On December 2, at COP28, India was conspicuously absent from a list of 118 countries signed on to a pledge to triple installed renewable energy capacity by 2030. The elision was odd as India was a proponent of tripling energy capacity, beginning with a mention in the G-20 declaration text this September
.India, so far, has also not signed on to another major pledge signed by 123 countries on December 3, namely, the ‘Declaration on Climate and Health’. The latter was a precursor to the first ever ‘health day’ organised at a climate summit. The declaration enjoins governments to protect communities and prepare healthcare systems to cope with climate-related health impacts such as extreme heat, air pollution and infectious diseases.

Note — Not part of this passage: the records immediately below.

Definition tree_not_found : string :=
  "    ▶ 'tree' command not found or failed. Please install it on the runner for a detailed view.".
Definition winTree_failed : string :=
  "    ▶ Windows 'tree' command also failed or directory is empty.".
Definition tree_error : string :=
  "    ▶ Error executing tree command.".

(** The directory-tree probe, lines 138-157. *)
Definition treeProbe : M unit :=
  console_log "  DIRECTORY TREE (current workspace, max depth 3):" ;;
  try_catch
    (tree <- getCommandOutput (fst tree_call) (snd tree_call) ;;
     if (exitCode tree =? 0) && Js.truthy (stdout tree) then
       console_log (formatBlock (stdout tree) "    ")
     else if env_is (RUNNER_OS (env h)) "Windows" then
       console_log "    ▶ 'tree' command failed or not found. Using 'cmd /c tree /F /A' for Windows (basic):" ;;
       winTree <- getCommandOutput (fst winTree_call) (snd winTree_call) ;;
       if (exitCode winTree =? 0) && Js.truthy (stdout winTree)
       then console_log (formatBlock (stdout winTree) "      ")
       else console_log winTree_failed
     else
       console_log tree_not_found)
    (fun treeError =>
       warning ("Tree command execution error: " ++ message treeError) ;;
       console_log tree_error).

Definition extended_title : string := "☕ Java Environment & 📁 Directory Structure".
Definition rule54 : string := "======================================================".

(** Stage 4, lines 124-160. *)
Definition extendedInfo : M unit :=
  if showExtendedInfo then
    startGroup extended_title ;;
    console_log rule54 ;;
    javaProbe ;;
    treeProbe ;;
    console_log rule54 ;;
    endGroup
  else ret tt.

(** [run], lines 36-165. *)
Definition run : M unit :=
  try_catch
    (timestamp <- generateTimestamp ;;
     operatingSystemDetails timestamp ;;
     gitRepositoryDetails ;;
     extendedInfo)
    (fun error =>
       setFailed ("Action failed: " ++ message error ++ Js.chr Js.nl ++ stack error)).

End Program.

(** The state a run of the action ends in. *)
Definition final (h : Host) : State := snd (run h initial).

(** ** Vocabulary of the statements *)

(** All the data of a stream, in the order it arrived. *)
Definition all_data (chunks : list string) : string :=
  fold_right String.append EmptyString chunks.

(** The result the helper builds from a child process that ran to its exit. *)
Definition result_of (p : ProcExit) : CommandResult :=
  {| stdout := Js.trim (all_data (out_chunks p));
     stderr := Js.trim (all_data (err_chunks p));
     exitCode := code p |}.

Definition is_digit (c : ascii) : bool :=
  ((48 <=? nat_of_ascii c) && (nat_of_ascii c <=? 57))%nat.

Definition digit_value (c : ascii) : Z := Z.of_nat (nat_of_ascii c) - 48.

(** The number a string of decimal digits writes. *)
Fixpoint decimal_from (acc : Z) (s : string) : Z :=
  match s with
  | EmptyString => acc
  | String c r => decimal_from (10 * acc + digit_value c) r
  end.

Definition decimal (s : string) : Z := decimal_from 0 s.

(** [matches pat s]: [s] has the shape [pat], where the letter [d] of the
    pattern stands for any decimal digit and every other character for
    itself. *)
Fixpoint matches (pat s : string) : bool :=
  match pat, s with
  | EmptyString, EmptyString => true
  | String p pat', String c s' =>
      (if Ascii.eqb p "d" then is_digit c else Ascii.eqb p c) && matches pat' s'
  | _, _ => false
  end.

Definition timestamp_pattern : string := "dddd-dd-dd dd:dd:dd UTC".

(** The instants whose year is written with four digits. *)
Definition valid_instant (d : UTCDate) : Prop :=
  1000 <= getUTCFullYear d <= 9999 /\
  0 <= getUTCMonth d <= 11 /\
  1 <= getUTCDate d <= 31 /\
  0 <= getUTCHours d <= 23 /\
  0 <= getUTCMinutes d <= 59 /\
  0 <= getUTCSeconds d <= 59.

Definition two_digits_ok (n : Z) : bool :=
  match Js.padStart 2 "0" (Js.String_ n) with
  | String a (String b EmptyString) =>
      is_digit a && is_digit b && (10 * digit_value a + digit_value b =? n)
  | _ => false
  end.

Both of these texts, though still drafts and far from having legal sanctity, link climate and health goals to restricting fossil fuel emissions. The draft of the Global Renewables and Energy Efficiency Pledge as of today, says: “...renewables deployment must be accompanied in this decade by a rapid increase of energy efficiency improvements and the phase down of unabated coal power, in particular ending the continued investment in unabated new coal-fired power plants.” Unabated coal power refers to running coal plants without technology that stores and captures carbon.
Negligible contribution
Nudges to shun coal power runs contrary to India’s long-standing position that it needs to rely on its largest source of energy, coal power, to rapidly improve living standards for the mass of its population. India has also reiterated its right to use coal on the grounds that its historical contribution to the carbon crisis has been negligible, as below-global-average per-capita emissions of 4%.

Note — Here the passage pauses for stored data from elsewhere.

(** The longest run of digits at the head of [s], and what follows. *)
Fixpoint span_digits (s : string) : string * string :=
  match s with
  | String c s' =>
      if is_digit c then
        let (ds, rest) := span_digits s' in (String c ds, rest)
      else (EmptyString, s)
  | EmptyString => (EmptyString, EmptyString)
  end.

Definition strip_prefix (p s : string) : option string :=
  if String.prefix p s then Some (JS.drop (String.length p) s) else None.

(** A match of [rect width="([0-9]+)" height="([0-9]+)"] at the head of
    [s]: the two groups and the length of the match. *)
Definition match_rect (s : string) : option (string * string * nat) :=
  match strip_prefix ("rect width=" ++ JS.dq) s with
  | None => None
  | Some r1 =>
      let (w, r2) := span_digits r1 in
      match w, strip_prefix (JS.dq ++ " height=" ++ JS.dq) r2 with
      | String _ _, Some r3 =>
          let (h, r4) := span_digits r3 in
          match h, strip_prefix JS.dq r4 with
          | String _ _, Some _ =>
              Some (w, h, (12 + String.length w + 10 + String.length h + 1)%nat)
          | _, _ => None
          end
      | _, _ => None
      end
  end.

(** The replacement [rect width="$1" height="$2" rx="2" ry="2"]. *)
Definition rounded_rect (w h : string) : string :=
  "rect " ++ attr "width" w ++ " " ++ attr "height" h ++ " " ++
  attr "rx" "2" ++ " " ++ attr "ry" "2".

Fixpoint roundAll_from (skip : nat) (s : string) : string :=
  match s with
  | EmptyString => EmptyString
  | String c s' =>
      match skip with
      | S k => roundAll_from k s'
      | O =>
          match match_rect s with
          | Some (w, h, len) => rounded_rect w h ++ roundAll_from (len - 1) s'
          | None => String c (roundAll_from O s')
          end
      end
  end.

Definition applyRoundedCorners (svg : string) : string := roundAll_from O svg.

(** ** Contrast *)

Definition hexValue (c : ascii) : option Z :=
  let n := Z.of_nat (nat_of_ascii c) in
  if ((48 <=? n) && (n <=? 57))%Z then Some (n - 48)%Z
  else if ((97 <=? n) && (n <=? 102))%Z then Some (n - 87)%Z
  else if ((65 <=? n) && (n <=? 70))%Z then Some (n - 55)%Z
  else None.

(** [parseInt(xy, 16)] for two hexadecimal digits. *)
Definition parseHexPair (x y : ascii) : option Z :=
  match hexValue x, hexValue y with
  | Some a, Some b => Some (16 * a + b)%Z
  | _, _ => None
  end.

(** The inner function [rgb] of [validateContrast]: the pattern
    [/^#?([a-f\d]{2})([a-f\d]{2})([a-f\d]{2})$/i]. *)
Definition rgb (hex : string) : option RGB :=
  let digits :=
    match hex with
    | String c rest => if Ascii.eqb c "#" then rest else hex
    | EmptyString => hex
    end in
  match digits with
  | String r1 (String r2 (String g1 (String g2 (String b1 (String b2
      EmptyString))))) =>
      match parseHexPair r1 r2, parseHexPair g1 g2, parseHexPair b1 b2 with
      | Some r, Some g, Some b => Some (mkRGB r g b)
      | _, _, _ => None
      end
  | _ => None
  end.

Definition Qmax (x y : Q) : Q := if Qle_bool x y then y else x.
Definition Qmin (x y : Q) : Q := if Qle_bool x y then x else y.

Section WithLibraries.

(** [Math.pow]. *)
Variable Math_pow : Q -> Q -> Q.

(** [new QRCode(data, config).toString()]; a [None] for the data is the
    [null] that the export route's non-null assertion lets through. *)
Variable QRCode_toString : option string -> QRCodeConfig -> Outcome string.

(** [fetch(url)]. *)
Variable fetch : string -> Outcome FetchResponse.

Definition channel (v : Z) : Q :=
  let val := inject_Z v / 255 in
  if Qle_bool val 0.03928 then val / 12.92
  else Math_pow ((val + 0.055) / 1.055) 2.4.

Definition luminance (c : RGB) : Q :=
  0.2126 * channel (r c) + 0.7152 * channel (g c) + 0.0722 * channel (b c).

Definition validateContrast (color background : string) : ContrastResult :=
  match rgb color, rgb background with
  | Some c1, Some c2 =>
      let l1 := luminance c1 in
      let l2 := luminance c2 in
      let ratio := (Qmax l1 l2 + 0.05) / (Qmin l1 l2 + 0.05) in
      mkContrastResult (Qle_bool 4.5 ratio) (Some ratio)
  | _, _ => mkContrastResult false None
  end.

Definition generateSVG (data : option string) (options : QROptions)
  : Outcome Image :=
  bindO (QRCode_toString data
           (mkQRCodeConfig "svg" (size options) 4 (color options)
              (background options) (errorCorrection options)))
    (fun svg =>
       let svg :=
         match gradient options with
         | Some gr => applyGradient svg gr
         | None => svg
         end in
       let svg := if rounded options then applyRoundedCorners svg else svg in
       Returned (RawBuffer svg)).

(** The logo step with the numbers of the options taken as exact
    rationals and a [sharp] that accepts what it is given; the module
    [Compositor] below has the step over binary64 numbers, with the
    failures of [sharp]. *)
Definition fetchLogo (url : string) (size : Z) : Outcome Image :=
  bindO (fetch url)
    (fun response =>
       if negb (ok response) then
         Thrown ("Failed to fetch logo: " ++ statusText response)
       else
         Returned (Png (ResizeInside (RawBuffer (body response)) size size) None)).

Definition compositeLogo (qrBuffer : Image) (options : QROptions)
  (logoUrl : string) : Outcome Image :=
  let logoSize := Qfloor (size options * JS.or_default (logoScale options) 0.2) in
  match fetchLogo logoUrl logoSize with
  | Returned logoBuffer =>
      Returned
        (Png
           (Composite qrBuffer
              [mkLayer logoBuffer
                 (Qfloor ((size options - inject_Z logoSize) / 2))
                 (Qfloor ((size options - inject_Z logoSize) / 2))])
           None)
  | Thrown _ => Thrown "Failed to composite logo onto QR code"
  end.

Definition generatePNG (data : option string) (options : QROptions)
  (logoUrl : option string) : Outcome Image :=
  bindO (generateSVG data options)
    (fun svgBuffer =>
       let pngBuffer := Png svgBuffer (Some 90%Z) in
       match logoUrl with
       | Some (String c u) => compositeLogo pngBuffer options (String c u)
       | _ => Returned pngBuffer
       end).

Definition generateJPEG (data : option string) (options : QROptions)
  (logoUrl : option string) : Outcome Image :=
  bindO (generatePNG data options logoUrl)
    (fun pngBuffer => Returned (Jpeg pngBuffer 90)).

End WithLibraries.

End QRService.

(* ================================================================== *)
(** * Numbers as the run time holds them, and the compositing step      *)
(** * over them                                                         *)
(* ================================================================== *)

Module Binary64.

(** A JavaScript number is an IEEE 754 binary64 value.  The operations are
    those of the reference implementation of the standard library at
    precision 53 and maximal exponent 1024, which round to nearest, ties to
    even. *)
Definition prec : Z := 53.
Definition emax : Z := 1024.

Definition float64 : Type := spec_float.

Definition mul : float64 -> float64 -> float64 := SFmul prec emax.
Definition sub : float64 -> float64 -> float64 := SFsub prec emax.
Definition div : float64 -> float64 -> float64 := SFdiv prec emax.

(** [x <= y] on numbers; false as soon as one of them is NaN. *)
Definition leb : float64 -> float64 -> bool := SFleb.

(** The number that holds an integer. *)
Definition of_Z (n : Z) : float64 := binary_normalize prec emax n 0 false.

(** The number a decimal literal or a JSON number denotes: the quotient of
    its numerator by its denominator, rounded once. *)
Definition number (q : Q) : float64 :=
  match Qnum q with
  | Z0 => S754_zero false
  | Zpos a => div (S754_finite false a 0) (S754_finite false (Qden q) 0)
  | Zneg a => div (S754_finite true a 0) (S754_finite false (Qden q) 0)
  end.

(** [Math.floor]. *)
Definition floor (x : float64) : float64 :=
  match x with
  | S754_finite s m e =>
      if (0 <=? e)%Z then x
      else of_Z ((if s then Z.neg m else Z.pos m) / 2 ^ (- e))
  | _ => x
  end.

(** Truthiness of a number: all but 0, -0 and NaN. *)
Definition truthy (x : float64) : bool :=
  match x with
  | S754_zero _ | S754_nan => false
  | _ => true
  end.

(** [x || d] for an optional number. *)
Definition or_default (x : option float64) (d : float64) : float64 :=
  match x with
  | Some v => if truthy v then v else d
  | None => d
  end.

(** The rational a finite number is. *)
Definition value (x : float64) : option Q :=
  match x with
  | S754_zero _ => Some 0%Q
  | S754_finite s m e =>
      Some (inject_Z (if s then Z.neg m else Z.pos m) * 2 ^ e)%Q
  | _ => None
  end.

(** The integer a number is, if it is one. *)
Definition to_Z (x : float64) : option Z :=
  match value x with
  | Some q => if Qeq_bool (inject_Z (Qfloor q)) q then Some (Qfloor q) else None
  | None => None
  end.

End Binary64.

Module Compositor.

Import Binary64.

(** The calls made to the [sharp] pipeline, with the numbers handed to it
    as they are.  [Create] is an image created from a flat colour
    ([create: {width, height, background}]); it is what a bezel would be. *)
Inductive Raster : Type :=
| Buffer (bytes : string)
| Create (width height : float64) (background : string)
| ResizeInside (src : Raster) (width height : float64)
| Composite (base : Raster) (layers : list Overlay)
| Png (src : Raster)
with Overlay : Type :=
| mkOverlay (input : Raster) (top left : float64).

Definition overlay_input (l : Overlay) : Raster :=
  match l with mkOverlay i _ _ => i end.

Section WithLibraries.

(** [fetch(url)], with the bytes [response.arrayBuffer()] gives. *)
Variable fetch : string -> Outcome QRService.FetchResponse.

(** The error [toBuffer()] rejects a pipeline with, if it does: [sharp]
    rejects bytes it cannot decode, dimensions it does not accept and an
    overlay larger than its base. *)
Variable toBuffer_error : Raster -> option string.

(** [pipeline.toBuffer()]: the bytes of an accepted pipeline are kept as
    the description of the calls that made them. *)
Definition toBuffer (pipeline : Raster) : Outcome Raster :=
  match toBuffer_error pipeline with
  | Some message => Thrown message
  | None => Returned pipeline
  end.

Definition fetchLogo (url : string) (size : float64) : Outcome Raster :=
  bindO (fetch url)
    (fun response =>
       if negb (QRService.ok response) then
         Thrown ("Failed to fetch logo: " ++ QRService.statusText response)
       else
         toBuffer (Png (ResizeInside (Buffer (QRService.body response)) size size))).

(** The options hold the numbers of the request and of the stored JSON;
    the run time reads each as a binary64 number.  Whatever is thrown
    inside the [try], by the fetch or by [sharp], is replaced by the one
    error of the [catch]. *)
Definition compositeLogo (qrBuffer : Raster) (options : QRService.QROptions)
  (logoUrl : string) : Outcome Raster :=
  let size := number (QRService.size options) in
  let logoSize :=
    floor (mul size
             (or_default (option_map number (QRService.logoScale options))
                (number 0.2))) in
  let attempt :=
    bindO (fetchLogo logoUrl logoSize)
      (fun logoBuffer =>
         toBuffer
           (Png (Composite qrBuffer
                   [mkOverlay logoBuffer
                      (floor (div (sub size logoSize) (number 2)))
                      (floor (div (sub size logoSize) (number 2)))]))) in
  match attempt with
  | Returned buffer => Returned buffer
  | Thrown _ => Thrown "Failed to composite logo onto QR code"
  end.

End WithLibraries.

End Compositor.

(* ================================================================== *)
(** * routes/qrcodes: creation and export                               *)
(* ================================================================== *)

Module Routes.

Import QRService.

Inductive QRMode : Type := EMBED | REDIRECT.

(** The style fields of an options object as it is stored with a record:
    [options || {}], so every field may be missing.  The stored [size] is
    left out: the only reader, the export route, overrides it. *)
Record StoredOptions : Type := mkStoredOptions {
  st_color : option string;
  st_background : option string;
  st_gradient : option Gradient;
  st_rounded : bool;
  st_logoScale : option Q;
  st_errorCorrection : option ECLevel
}.

Definition emptyOptions : StoredOptions :=
  mkStoredOptions None None None false None None.

(** [{ ...stored, size }]. *)
Definition withSize (o : StoredOptions) (size : Q) : QROptions :=
  mkQROptions size (st_color o) (st_background o) (st_gradient o)
    (st_rounded o) (st_logoScale o) (st_errorCorrection o).

Record QRRow : Type := mkQRRow {
  id : string;
  slug : string;
  mode : QRMode;
  content : string;
  targetUrl : option string;
  options : StoredOptions;
  logoUrl : option string;
  ownerEditTokenHash : string
}.

Record CreateQRRequest : Type := mkCreateQRRequest {
  req_mode : QRMode;
  req_content : string;
  req_options : option StoredOptions;
  req_logo : option string
}.

Record CreateQRResponse : Type := mkCreateQRResponse {
  res_id : string;
  res_slug : string;
  res_editToken : string;
  res_publicUrl : string;
  res_managementUrl : string
}.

The climate health declaration, according to an accompanying press statement from the COP Presidency, mentions the “...need to reduce the health impacts of climate change beyond the health sector and include new initiatives to drive rapid de-carbonisation to reduce emissions...”

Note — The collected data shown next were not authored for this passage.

Definition relay {A} (m : M Rm DispatchError A) : P A :=
  lift Relay (fun r s => s <| Relay := r |>) m.
Definition offend {A} (m : M (Cur * Oh) DispatchError A) : P A :=
  lift (fun s => (Balances s, Offend s))
    (fun co s => s <| Balances := co.1 |> <| Offend := co.2 |>) m.
Definition offend_only {A} (m : M Oh DispatchError A) : P A :=
  lift Offend (fun o s => s <| Offend := o |>) m.

(** The entries of a storage map in iteration order. *)
Definition storage_leb {V} (a b : AccountId * V) : bool :=
  (twox64 a.1 <? twox64 b.1)%N || ((twox64 a.1 =? twox64 b.1)%N && (a.1 <=? b.1)%N).
Definition storage_iter {V} (m : gmap N V) : list (AccountId * V) :=
  stable_sort storage_leb (map_to_list m).

(** [Round::<T>::get().current_round_index] *)
Definition round_index (s : Storage) : RoundIndex := current_round_index (Round s).
End Access.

India’s discomfort lies in linking the objectives of these declarations to cutting specific categories of emissions. “We need cold storages for storing vaccines and medicines and these are linked to making our healthcare systems resilient. However, suggestions that using these are contributing to climate emissions and that we must choose some fuels over the other are not acceptable,” said Ms. Nandan. Though it is still early days in COP-28 negotiations, which is expected to last at least until the 12th of this month, India would be “constructive” but not at the cost of denying energy access to those at the margins of development, she added.
According to India’s latest communications to the United Nations, its greenhouse gas emissions increased 4% from 2016-2019 to 2.6 billion tonnes of C02. The energy sector contributed the most to the overall anthropogenic emissions (75.81%), followed by the agriculture sector (13.44%), Industrial Process and Product Use (IPPU) sector (8.41%), and Waste (2.34%).